Two hundred years later, on the anniversary of the Battle of Saratoga, thousands arrive from Europe and the United States to celebrate the event—including descendants from the war. One young American, Abby, meets another offspring of a British soldier. When her life is threatened, Abby turns to the only person she knows at the event—her British ally. Can she trust him with her life? Or will he betray her in the same way Loyalist spies betrayed her ancestors? Perhaps letters from long ago will reveal the truth.
(published by Lighthouse Publishing of the Carolinas)

About the Author:

Award winning author Elaine Marie Cooper is the author of Saratoga Letters, Fields of the Fatherless, Bethany’s Calendar and the historical trilogy called the Deer Run Saga. She has been captivated by the history of the American Revolution since she was young. She grew up in Massachusetts, the setting for many of her historical novels.

Her upcoming release is Legacy of Deer Run (CrossRiver Media, Dec, 2016), Book 3 in the Deer Run Saga.
You can purchase Saratoga Letters here


  1. Great review Tina!

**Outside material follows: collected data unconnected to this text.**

(** * PhishLens-AI: the explainability and intent engine of [app.py]

    A shallow embedding of [explain_message], [detect_scammer_intent] and the
    reconciliation tail of the [/predict] route, with the properties the
    specification states about them.

    Python strings are sequences of Unicode code points; they are modelled
    as lists of code points ([N]).  The parts of the Unicode character
    database the code reaches through [str.lower], [str.isupper], [\w] and
    [\s] are taken as a parameter ([Py.Unicode]); every theorem holds for
    any such database.  [Py.ascii_db] is the database restricted to ASCII,
    used to run the definitions on ASCII messages. *)

From Stdlib Require Import List String Ascii Bool NArith ZArith QArith Lia.
Import ListNotations.

Local Open Scope N_scope.
Local Open Scope list_scope.

(* ================================================================== *)
(** ** Python values and builtins used by [app.py] *)

Module Py.

(** A [str]: its code points, in order. *)
Definition str := list N.

(** An ASCII literal of the source, as a [str]. *)
Definition lit (s : string) : str :=
  map N_of_ascii (list_ascii_of_string s).
(** * WorkAggregation: the crawl-orchestration core of [spider/spider_main.py]

    A shallow embedding of the job-listing spider: the Python values that
    come back from the remote search API, the paging loop of
    [Job51Spider.run], the city-code lookup, the CSV writer process, the
    launcher [run_crawl_once], the timer loop of [main] and the HTML
    preview, followed by the properties the specification states about
    them. *)

From Stdlib Require Import ZArith Lia Bool.
From stdpp Require Import base tactics option list strings gmap pretty.

Open Scope Z_scope.
Set Warnings "-register-all".

(** ** Python values and exceptions *)

(** The values a decoded JSON document is made of.  A [dict] is kept as an
    association list in insertion order; a lookup takes the first binding
    of a key.  JSON floats are left out: none of the fields read by the
    spider is one. *)
Inductive pyval : Type :=
| PNone
| PBool (b : bool)
| PInt (z : Z)
| PStr (s : string)
| PList (l : list pyval)
| PDict (d : list (string * pyval)).

(** The exception classes that the modelled code can see. *)
Inductive exn : Type :=
| TypeError
| AttributeError
| KeyError
| ValueError
| OverflowError
| WebDriverException
| NoSectionError
| NoOptionError
| InterpolationError
| QueueEmpty
| FileNotFoundError
| StopIteration.

(** A computation that either returns or raises. *)
Inductive result (A : Type) : Type :=
| Ok (a : A)
| Raise (e : exn).
Arguments Ok {A} a.
Arguments Raise {A} e.

#[global] Instance result_ret : MRet result := fun _ a => Ok a.
#[global] Instance result_bind : MBind result := fun _ _ f m =>
  match m with
  | Ok a => f a
  | Raise e => Raise e
  end.

Definition is_ok {A} (r : result A) : bool :=
  match r with Ok _ => true | Raise _ => false end.

Module Py.

(** [d.get(key)] on the bindings of a dict. *)
Fixpoint assoc (key : string) (d : list (string * pyval)) : option pyval :=
  match d with
  | [] => None
  | (k, v) :: rest => if String.eqb k key then Some v else assoc key rest
  end.

(** [s1 in s2] for two strings: substring test. *)
Definition substring_of (needle hay : string) : bool :=
  match String.index 0 needle hay with
  | Some _ => true
  | None => false
  end.

(** [v == key] for a string [key]. *)
Definition eq_str (key : string) (v : pyval) : bool :=
  match v with
  | PStr s => String.eqb s key
  | _ => false
  end.

(** [key in v]: key membership for a dict, element membership for a
    list, substring for a string; the other values are not containers. *)
Definition contains (key : string) (v : pyval) : result bool :=
  match v with
  | PDict d => Ok (bool_decide (is_Some (assoc key d)))
  | PList l => Ok (existsb (eq_str key) l)
  | PStr s => Ok (substring_of key s)
  | PNone | PBool _ | PInt _ => Raise TypeError
  end.

(** [v.get(key, default)]: only a dict has the method. *)
Definition get (v : pyval) (key : string) (dflt : pyval) : result pyval :=
  match v with
  | PDict d => Ok (default dflt (assoc key d))
  | _ => Raise AttributeError
  end.

(** [v[key]] for a string key. *)
Definition getitem (v : pyval) (key : string) : result pyval :=
  match v with
  | PDict d => match assoc key d with
               | Some x => Ok x
               | None => Raise KeyError
               end
  | _ => Raise TypeError
  end.

(** Truth value of [v], as [not v] and [v or w] use it. *)
Definition truthy (v : pyval) : bool :=
  match v with
  | PNone => false
  | PBool b => b
  | PInt z => negb (z =? 0)
  | PStr s => negb (String.eqb s EmptyString)
  | PList l => match l with [] => false | _ => true end
  | PDict d => match d with [] => false | _ => true end
  end.

Fixpoint chars (s : string) : list pyval :=
  match s with
  | EmptyString => []
  | String a rest => PStr (String a EmptyString) :: chars rest
  end.

(** The elements [for x in v] walks through: the items of a list, the
    keys of a dict, the characters of a string. *)
Definition iter (v : pyval) : result (list pyval) :=
  match v with
  | PList l => Ok l
  | PDict d => Ok (map (fun kv => PStr (fst kv)) d)
  | PStr s => Ok (chars s)
  | PNone | PBool _ | PInt _ => Raise TypeError
  end.

End Py.

(** ** Records and the result queue *)

(** The dict [Job51Spider.run] builds for one posting.  [provider],
    [keyword] and [industry] are always strings; the other fields hold
    whatever [job.get] returned, [PNone] when the key is missing. *)
Record JobRecord : Type := {
  provider : string;
  keyword : string;
  title : pyval;
  place : pyval;
  salary : pyval;
  experience : pyval;
  education : pyval;
  companytype : pyval;
  industry : string;
  description : pyval
}.

(** What travels on the multiprocessing queue: result dicts and the
    string ["STOP"]. *)
Inductive QItem : Type :=
| QRecord (r : JobRecord)
| QStop.

(** The browser session: [driver.get(url)] and the asynchronous script of
    [request_json], which is determined by keyword, page number and city
    code.  Either call may raise. *)
Record WebDriver : Type := {
  driver_get : string -> result unit;
  execute_async_script : string -> Z -> string -> result pyval
}.

(** The lines [run] prints, kept as events. *)
Inductive LogEvent : Type :=
| LogLimit (count limit : Z)
| LogError (msg : pyval)
| LogDone
| LogProgress (page count limit : Z).

(** ** The spider *)

Module Job51Spider.

Section WithRepr.

(** Python's [str()] of a list or a dict (their [repr]); it is only used
    when the remote API puts such a value in an industry field. *)
Variable py_repr : pyval -> string.

(** [f"{v}"]. *)
Definition format (v : pyval) : string :=
  match v with
  | PNone => "None"
  | PBool true => "True"
  | PBool false => "False"
  | PInt z => pretty z
  | PStr s => s
  | PList _ | PDict _ => py_repr v
  end.

(** The attributes set by [__init__]; [count] changes during [run] and
    lives in the state below. *)
Record t : Type := {
  city : string;
  job : string;
  city_code : string;
  driver : WebDriver;
  limit : Z
}.

(** Where [run] stands: at the top of [while True], inside [for job in
    jobs] with the entries still to visit, or finished. *)
Inductive Pc : Type :=
| LoopHead
| ForJobs (rest : list pyval)
| Returned (v : string)
| Raised (e : exn).

Record state : Type := {
  pc : Pc;
  page : Z;
  count : Z;
  queue : list JobRecord;
  log : list LogEvent
}.

Definition goto (p : Pc) (s : state) : state :=
  {| pc := p; page := page s; count := count s; queue := queue s; log := log s |}.

Definition say (e : LogEvent) (s : state) : state :=
  {| pc := pc s; page := page s; count := count s; queue := queue s;
     log := log s ++ [e] |}.

(** [self.queue.put(result); self.count += 1]. *)
Definition put (r : JobRecord) (s : state) : state :=
  {| pc := pc s; page := page s; count := count s + 1;
     queue := queue s ++ [r]; log := log s |}.

(** The end of one pass of [while True]: the progress line and
    [page += 1]. *)
Definition next_page (self : t) (s : state) : state :=
  {| pc := LoopHead; page := page s + 1; count := count s; queue := queue s;
     log := log s ++ [LogProgress (page s) (count s) (limit self)] |}.

Definition request_json (self : t) (keyword : string) (page_num : Z)
    (jobArea : string) : result pyval :=
  execute_async_script (driver self) keyword page_num jobArea.

(** [data.get("resultbody", {}).get("job", {}).get("items", [])]. *)
Definition items_of (data : pyval) : result pyval :=
  resultbody ← Py.get data "resultbody" (PDict []);
  jobd ← Py.get resultbody "job" (PDict []);
  Py.get jobd "items" (PList []).

(** The dict literal of the loop body, evaluated field by field. *)
Definition make_result (self : t) (entry : pyval) : result JobRecord :=
  jobName ← Py.get entry "jobName" PNone;
  jobAreaString ← Py.get entry "jobAreaString" PNone;
  provideSalaryString ← Py.get entry "provideSalaryString" PNone;
  workYearString ← Py.get entry "workYearString" PNone;
  degreeString ← Py.get entry "degreeString" PNone;
  companyTypeString ← Py.get entry "companyTypeString" PNone;
  industry1 ← Py.get entry "companyIndustryType1Str" PNone;
  industry2 ← Py.get entry "companyIndustryType2Str" PNone;
  jobDescribe ← Py.get entry "jobDescribe" PNone;
  mret {| provider := "前程无忧网"; keyword := job self; title := jobName;
          place := jobAreaString; salary := provideSalaryString;
          experience := workYearString; education := degreeString;
          companytype := companyTypeString;
          industry := format industry1 +:+ " / " +:+ format industry2;
          description := jobDescribe |}.

(** One pass from the top of [while True] up to the [for] loop. *)
Definition loop_head (self : t) (s : state) : state :=
  if bool_decide (limit self <= count s) then
    goto (Returned "over") (say (LogLimit (count s) (limit self)) s)
  else
    match request_json self (job self) (page s) (city_code self) with
    | Raise e => goto (Raised e) s
    | Ok data =>
      match Py.contains "error" data with
      | Raise e => goto (Raised e) s
      | Ok true =>
        match Py.getitem data "error" with
        | Raise e => goto (Raised e) s
        | Ok msg => goto (Returned "over") (say (LogError msg) s)
        end
      | Ok false =>
        match items_of data with
        | Raise e => goto (Raised e) s
        | Ok jobs =>
          if negb (Py.truthy jobs) then goto (Returned "over") (say LogDone s)
          else match Py.iter jobs with
               | Raise e => goto (Raised e) s
               | Ok entries => goto (ForJobs entries) s
               end
        end
      end
    end.

(** One turn of [for job in jobs]. *)
Definition for_jobs (self : t) (rest : list pyval) (s : state) : state :=
  match rest with
  | [] => next_page self s
  | entry :: rest' =>
    if bool_decide (limit self <= count s) then next_page self s
    else match make_result self entry with
         | Raise e => goto (Raised e) s
         | Ok r => goto (ForJobs rest') (put r s)
         end
  end.

Definition step (self : t) (s : state) : state :=
  match pc s with
  | LoopHead => loop_head self s
  | ForJobs rest => for_jobs self rest s
  | Returned _ | Raised _ => s
  end.

(** [run] up to the loop: open the search page (three seconds of sleep
    follow), [page = 1]; [count] is 0 from [__init__]. *)
Definition start (self : t) : state :=
  let s0 := {| pc := LoopHead; page := 1; count := 0; queue := []; log := [] |} in
  match driver_get (driver self)
          ("https://we.51job.com/pc/search?jobArea=" +:+ city_code self) with
  | Raise e => goto (Raised e) s0
  | Ok _ => s0
  end.

Definition steps (self : t) (n : nat) : state := Nat.iter n (step self) (start self).

Definition finished (s : state) : bool :=
  match pc s with
  | Returned _ | Raised _ => true
  | LoopHead | ForJobs _ => false
  end.

(** [run] with a bound on the number of steps: what it returns or raises
    and the state it leaves, [None] while it is still running. *)
Definition run (self : t) (fuel : nat) : option (result string * state) :=
  let s := steps self fuel in
  match pc s with
  | Returned v => Some (Ok v, s)
  | Raised e => Some (Raise e, s)
  | LoopHead | ForJobs _ => None
  end.

(** Steps that are always enough for [run] to finish. *)
Definition enough (self : t) : nat := 3 * Z.to_nat (limit self) + 2.

End WithRepr.

End Job51Spider.

(** ** City codes *)

(** The part of the standard [configparser] that [get_city_code] relies
    on: the parsed sections, the [DEFAULT] section visible from every
    other one, and [get] with its two lookup errors. *)
Module ConfigParser.

Section WithLibrary.

(** [optionxform], by default [str.lower]: applied to option names when
    the file is read and when an option is looked up. *)
Variable optionxform : string -> string.

(** [BasicInterpolation] on a value that holds a percent sign: expands
    [%%] and [%(name)s] against the visible options, or raises. *)
Variable interpolate : gmap string string -> string -> result string.

Record t : Type := {
  defaults : gmap string string;
  sections : gmap string (gmap string string)
}.

(** [_unify_values]: the options seen from [section], its own first. *)
Definition unify_values (config : t) (section : string)
    : result (gmap string string) :=
  match sections config !! section with
  | Some sectiondict => Ok (sectiondict ∪ defaults config)
  | None =>
    if String.eqb section "DEFAULT" then Ok (defaults config)
    else Raise NoSectionError
  end.

(** [before_get]: a value without a percent sign comes back as it is. *)
Definition before_get (d : gmap string string) (value : string) : result string :=
  if Py.substring_of "%" value then interpolate d value else Ok value.

Definition get (config : t) (section option : string) : result string :=
  d ← unify_values config section;
  match d !! optionxform option with
  | Some value => before_get d value
  | None => Raise NoOptionError
  end.

End WithLibrary.

End ConfigParser.

Section CityCode.

Variable optionxform : string -> string.
Variable interpolate : gmap string string -> string -> result string.

(** The module-level [config], read once from [conf.ini] at import. *)
Variable config : ConfigParser.t.

Definition city_warning (city_name : string) : string :=
  "警告: 在 conf.ini 中未找到城市 '" +:+ city_name
    +:+ "' 的代码，将使用全国代码 '000000'。".
Module RetryPolicy.




End RetryPolicy.

(** A [requests.Session] as far as the retry policy goes: the adapter
    mounted under each URL prefix. *)
Record session := { adapters : gmap string Retry }.

Definition mount (prefix : string) (adapter : Retry) (s : session) : session :=
  {| adapters := <[prefix := adapter]> (adapters s) |}.

(** ** core/email_checker.py *)

Module EmailChecker.

Definition RETRY_STRATEGY : Retry := {|
  total := 3;
  backoff_factor := 1;
  status_forcelist := [429; 500; 502; 503; 504];
  raise_on_status := false;
  raise_on_redirect := false
|}.

Definition RETRY_ADAPTER : Retry := RETRY_STRATEGY.

(** The first two statements of [check_email]. *)
Definition mount_adapters (s : session) : session :=
  mount "http://" RETRY_ADAPTER (mount "https://" RETRY_ADAPTER s).

(** [check_email(email, session, token, proxies, headers, timeout)], with
    [post] the outcome of its [session.post(...)].  The result is the
    pair [(email, status)] or [None]. *)
Definition check_email (email : string) (post : outcome string)
  : option (string * string) :=
  match post with
  | Responded response =>
      if status_code response =? 429 then None
      else if status_code response =? 403 then None
      else if status_code response =? 401 then None
      else if (status_code response =? 301) || (status_code response =? 302)
      then None
      else
        let body := text response in
        if Str.contains "already associated with an account" body
        then Some (email, "Registered")
        else if Str.contains "is available" body
                || Str.contains "looks good" body
        then Some (email, "Not registered")
        else Some (email, "Unclear")
  | Raised Timeout => None
  | Raised ProxyError => None
  | Raised SSLError => None
  | Raised HTTPError => None
  | Raised RequestException => None
  | Raised OtherException => None
  end.

(** The three strings a classification can be. *)
Definition classification (s : string) : Prop :=
  s = "Registered" \/ s = "Not registered" \/ s = "Unclear".

End EmailChecker.

(** ** core/get_csrf.py *)

Module GetCsrf.

Definition retries : Retry := {|
  total := 3;
  backoff_factor := 1;
  status_forcelist := [429; 500; 502; 503; 504];
  raise_on_status := false;
  raise_on_redirect := false
|}.

Definition adapter : Retry := retries.

(** The first two statements of [get_csrf_token]. *)
Definition mount_adapters (s : session) : session :=
  mount "http://" adapter (mount "https://" adapter s).
Lemma placeholder_or_empty_input_witness :
  __BACKEND_URL__
    (configureRuntimeEnv (str "  ${BACKEND_URL} ") (str "${BACKEND_PORT}")) = None
  /\ __BACKEND_PORT__
       (configureRuntimeEnv (str "  ${BACKEND_URL} ") (str "${BACKEND_PORT}")) = None.
Proof.
  split.
  - apply (proj1 (placeholder_or_empty_input_leaves_field_absent
                    (str "  ${BACKEND_URL} ") (str "${BACKEND_PORT}"))).
    right. reflexivity.
  - apply (proj1 (proj2 (placeholder_or_empty_input_leaves_field_absent
                    (str "  ${BACKEND_URL} ") (str "${BACKEND_PORT}")))).
    right. reflexivity.
Defined.

(** C2, the claim as stated fails: ["80abc"] is not a number as a whole, yet
    the injector publishes port 80 for it. *)
Lemma port_with_trailing_text_is_published :
  denotesInteger (trim (str "80abc")) = false
  /\ __BACKEND_PORT__ (configureRuntimeEnv [] (str "80abc")) = Some 80.
Proof. split; reflexivity. Qed.

(** C2, amended: the port stays absent for every input that, after
    trimming, does not begin with an optionally signed decimal digit, and
    for every input whose leading integer is not a finite Number (such as a
    digit string of value [2^1024] or more); a published port is the finite
    value of the leading integer of the input, whatever follows it; and with
    both fields absent the resolver uses port 8000. *)
Theorem port_published_only_for_finite_leading_integer
    (urlLiteral portLiteral : jsstring) :
  (startsWithInteger (trim portLiteral) = false ->
   __BACKEND_PORT__ (configureRuntimeEnv urlLiteral portLiteral) = None)
  /\ (isFinite (parseInt10 (trim portLiteral)) = false ->
      __BACKEND_PORT__ (configureRuntimeEnv urlLiteral portLiteral) = None)
  /\ (forallb isDigit (trim portLiteral) = true ->
      2 ^ 1024 <= digitsValue (trim portLiteral) ->
      __BACKEND_PORT__ (configureRuntimeEnv urlLiteral portLiteral) = None)
  /\ (forall p,
        __BACKEND_PORT__ (configureRuntimeEnv urlLiteral portLiteral) = Some p ->
        startsWithInteger (trim portLiteral) = true
        /\ parseInt10 (trim portLiteral) = Finite p)
  /\ (forall loc,
        __BACKEND_URL__ (configureRuntimeEnv urlLiteral portLiteral) = None ->
        __BACKEND_PORT__ (configureRuntimeEnv urlLiteral portLiteral) = None ->
        backendBaseUrl (configureRuntimeEnv urlLiteral portLiteral) loc
        = protocol loc ++ str "//" ++ hostname loc ++ str ":8000").
Proof.
  assert (Habs : isFinite (parseInt10 (trim portLiteral)) = false ->
                 __BACKEND_PORT__ (configureRuntimeEnv urlLiteral portLiteral) = None).
  { intros H.
    destruct (__BACKEND_PORT__ (configureRuntimeEnv urlLiteral portLiteral))
      as [p|] eqn:E; [|reflexivity].
    apply injected_port_spec in E as (_ & _ & E). rewrite E in H. discriminate. }
  split; [|split; [|split; [|split]]].
  - intros H. apply Habs.
    rewrite <- trimStart_trim in H. apply parseInt10_NaN in H. now rewrite H.
  - exact Habs.
  - intros Hd Hbig. apply Habs.
    destruct (trim portLiteral) as [|c r] eqn:E.
    + exfalso. cbv in Hbig. apply Hbig. reflexivity.
    + rewrite parseInt10_digits; [|discriminate|exact Hd].
      now rewrite toNumber_overflow.
  - intros p H. apply injected_port_spec in H as (_ & _ & H). split; [|exact H].
    apply parseInt10_Finite_starts in H. now rewrite trimStart_trim in H.
  - intros loc HU HP. unfold backendBaseUrl. rewrite HU, HP. reflexivity.
Qed.
(** X13: the command touches no file but the output files of the archives
    it is given, whatever happens on the way. *)
Theorem main_touches_only_outputs args w (q : string) :
  q ∉ (λ p, output_file_of p (output_path args))
        <$> main_inputs isfile isdir glob args →
  files (main minval str open_zip read_calibration path_exists isfile isdir
           glob args w).2 !! q
  = files w !! q.
Proof.
  intros Hq. rewrite main_run.
  destruct (prepared_world args w) as (pre & -> & _).
  destruct (calibration_of minval read_calibration args) as [e | f]; [done |].
  destruct (main_inputs isfile isdir glob args) as [|p ps] eqn:Hin; [done |].
  unfold mbind, M_bind.
  destruct (process_all_effect str open_zip (p :: ps) (output_path args) f
              (World (files w) (stdout w ++ pre))) as (Hfiles & _ & _).
  specialize (Hfiles q Hq). cbv zeta in Hfiles.
  by destruct (process_all _ _ _ _ _ _ _) as [[e | []] w'].
Qed.

(** X15: when the calibration cannot be loaded, because the file cannot be
    read or the construction fails, the command raises that exception
    before any archive is looked at: no file is written. *)
Theorem main_calibration_failure_writes_nothing args w e :
  calibration_of minval read_calibration args = inl e →
  ∃ lines, main minval str open_zip read_calibration path_exists isfile isdir glob
      args w = (inl e, World (files w) (stdout w ++ lines)).
Proof.
  intros He. rewrite main_run, He.
  destruct (prepared_world args w) as (pre & -> & _). by eexists.
Qed.

(** X16: when the path is neither an archive nor a directory that holds
    one, the command ends without an exception, writes no file, and does
    not print its closing line. *)
Theorem main_without_inputs args w f :
  calibration_of minval read_calibration args = inr f → main_inputs isfile isdir glob args = [] →
  ∃ lines,
    main minval str open_zip read_calibration path_exists isfile isdir glob
      args w = (inr (), World (files w) (stdout w ++ lines)) ∧
    "Processing complete!" ∉ lines.
Proof.
  intros Hf Hin. rewrite main_run, Hf, Hin.
  destruct (prepared_world args w) as (pre & -> & Hpre).
  unfold print. cbn [files stdout]. eexists. split.
  { by rewrite <- app_assoc. }
  apply not_elem_of_app. split; [done |].
  apply not_elem_of_cons. split; [| apply not_elem_of_nil].
  destruct (isdir (braidz_path args)); discriminate.
Qed.

(** X17: when none of the archives gives a table, the command still ends
    with its closing line, without an exception and without a file
    written. *)
Theorem main_completes_when_all_skipped args w f :
  calibration_of minval read_calibration args = inr f → main_inputs isfile isdir glob args ≠ [] →
  Forall (read_fails np.float64 open_zip) (main_inputs isfile isdir glob args) →
  ∃ lines,
    main minval str open_zip read_calibration path_exists isfile isdir glob
      args w =
      (inr (),
       World (files w) (stdout w ++ lines ++ ["Processing complete!"])).
Proof.
  intros Hf Hne Hall. rewrite main_run, Hf.
  destruct (prepared_world args w) as (pre & -> & _).
  destruct (main_inputs isfile isdir glob args) as [|p ps] eqn:Hin; [done |].
  destruct (process_all_unreadable str open_zip (p :: ps) (output_path args)
              f (World (files w) (stdout w ++ pre)) Hall)
    as (lines & _ & Hrun).
  unfold mbind, M_bind. rewrite Hrun. unfold print. cbn [files stdout].
  exists (pre ++ lines). by rewrite !app_assoc.
Qed.

End MainTheorems.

I added this book to my "Read Soon" list.
    I like this 200 year time difference. When I was in 5th grade it was the bi-centennial, small school out in the country, we did many re-enactments from 1776.

  2. Thank you Andrea. I hope you read it soon, it is a gripping story. How exciting to participate in re-enactments at such a young age. Do you still participate?
    Blessings, Tina

  3. Saratoga Letters is a great read for anyone interested in American history, romance, or suspense. Elaine has hit it out of the park again.

    1. Agree Janet! It is kinda funny, when I was in school history was rather boring and never interested me much, but since reading Christian historical fiction I find it very interesting and have learned a lot because they not only entertain but educate as well.